The CALIS Procedure

Latent Variable Scores

Analysis of Covariance Structures Only

Although latent variable or factor scores are unobserved, you can estimate them after you use the CALIS procedure to fit your model. If your model contains covariance structures only, then latent variable or factor scores are estimated as linear combinations of observed variables, weighted by the latent variable (factor) score regression coefficients. This section covers the case of covariance structures. The next section covers the case of mean and covariance structures.

You can use the PLATCOV option to display the latent variable (factor) score regression coefficients. You can also save these coefficients in an output data set by using the OUTSTAT= option.
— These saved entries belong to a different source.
Notation "'let!' x ':=' e 'in' k" := (obind e (fun x => k))
  (at level 10, x pattern, e at level 100, k at level 200) : js_scope.
Local Open Scope js_scope.

(** ** The heap *)

Record deferred (O : Type) := DRec {
  d_state : dstate; d_done : O; d_fail : O; d_progress : O
}.
Arguments DRec {O}. Arguments d_state {O}. Arguments d_done {O}.
Arguments d_fail {O}. Arguments d_progress {O}.

(** The objects, and the trace of the calls made by [fire]. *)
Record heap (O : Type) := Heap {
  h_lists : list O;
  h_defs : list (deferred O);
  h_log : list (oid * fn * fdata)
}.
Arguments Heap {O}. Arguments h_lists {O}. Arguments h_defs {O}. Arguments h_log {O}.

Section heap.
Context {O : Type} `{CallbackList fn fdata O}.

Definition empty_heap : heap O := Heap [] [] [].

Definition d_list (k : kind) (r : deferred O) : O :=
  match k with Kdone => d_done r | Kfail => d_fail r | Kprogress => d_progress r end.

Definition set_d_list (k : kind) (s : O) (r : deferred O) : deferred O :=
  match k with
  | Kdone => DRec (d_state r) s (d_fail r) (d_progress r)
  | Kfail => DRec (d_state r) (d_done r) s (d_progress r)
  | Kprogress => DRec (d_state r) (d_done r) (d_fail r) s
  end.

Definition get_obj (o : oid) (h : heap O) : option O :=
  match o with
  | OList n => h_lists h !! n
  | ODef d k => d_list k <$> h_defs h !! d
  end.

Definition set_obj (o : oid) (s : O) (h : heap O) : heap O :=
  match o with
  | OList n => Heap (<[n := s]> (h_lists h)) (h_defs h) (h_log h)
  | ODef d k => Heap (h_lists h) (alter (set_d_list k s) d (h_defs h)) (h_log h)
  end.

Definition log_call (o : oid) (f : fn) (x : fdata) (h : heap O) : heap O :=
  Heap (h_lists h) (h_defs h) (h_log h ++ [(o, f, x)]).

Definition set_state (d : nat) (s : dstate) (h : heap O) : heap O :=
  Heap (h_lists h) (alter (fun r => DRec s (d_done r) (d_fail r) (d_progress r)) d (h_defs h))
       (h_log h).

(** [list.add(function(){ state = stateString }, tuples[ i ^ 1 ][ 2 ].disable,
    tuples[ 2 ][ 2 ].lock)] *)
Definition builtins (d : nat) (k : kind) : list fn :=
  match k with
  | Kdone => [FState d Resolved; FDisable (ODef d Kfail); FLock (ODef d Kprogress)]
  | Kfail => [FState d Rejected; FDisable (ODef d Kdone); FLock (ODef d Kprogress)]
  | Kprogress => []
  end.

Definition once_memory : options := createOptions (txt "once memory").
Definition memory_only : options := createOptions (txt "memory").

(** [jQuery.Deferred()] *)
Definition new_deferred (h : heap O) : nat * heap O :=
  let d := length (h_defs h) in
  let r := DRec Pending (cb_add (builtins d Kdone) (cb_new once_memory)).1
                        (cb_add (builtins d Kfail) (cb_new once_memory)).1
                        (cb_new memory_only) in
  (d, Heap (h_lists h) (h_defs h ++ [r]) (h_log h)).

(** A method that may start the loop of [fire] on its object. *)
Definition start (loop : oid -> fdata -> heap O -> out (heap O) (heap O)) (o : oid)
    (m : O -> O * option fdata) (h : heap O) : out (heap O) (heap O) :=
  match get_obj o h with
  | None => NoObject
  | Some s => let '(s1, go) := m s in
              let h1 := set_obj o s1 h in
              match go with Some x => loop o x h1 | None => Done h1 end
  end.

(** A method that does not. *)
Definition update (o : oid) (m : O -> O) (h : heap O) : out (heap O) (heap O) :=
  match get_obj o h with None => NoObject | Some s => Done (set_obj o (m s) h) end.

Definition observe (o : oid) (m : O -> bool) (h : heap O) : out (heap O) (val * heap O) :=
  match get_obj o h with None => NoObject | Some s => Done (VBool (m s), h) end.

(** [this === deferred ? promise : this] *)
Definition as_promise (d : nat) (x : fdata) : fdata :=
  FData (if decide (ctx x = VDeferred d) then VPromise d else ctx x) (args x).

(** The context and arguments [then] passes on to the new deferred. *)
Definition forward (src newd : nat) (f : option nat) (returned : val) (x : fdata) : fdata :=
  FData (if decide (ctx x = VPromise src) then VPromise newd else ctx x)
        (match f with Some _ => [returned] | None => args x end).

Definition ret_obj (r : out (heap O) (heap O)) : out (heap O) (val * heap O) :=
  let! h := r in Done (VObj, h).

Context (body : nat -> fdata -> cmd).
You can then provide these coefficients to the SCORE procedure to compute the latent variable (factor) scores in a data set.

To summarize, follow these steps to compute latent variable (factor) scores for each observation:

  • Create an output data set by using the OUTSTAT= option in the PROC CALIS statement.

  • Run the SCORE procedure, using both the raw data and the OUTSTAT= data set.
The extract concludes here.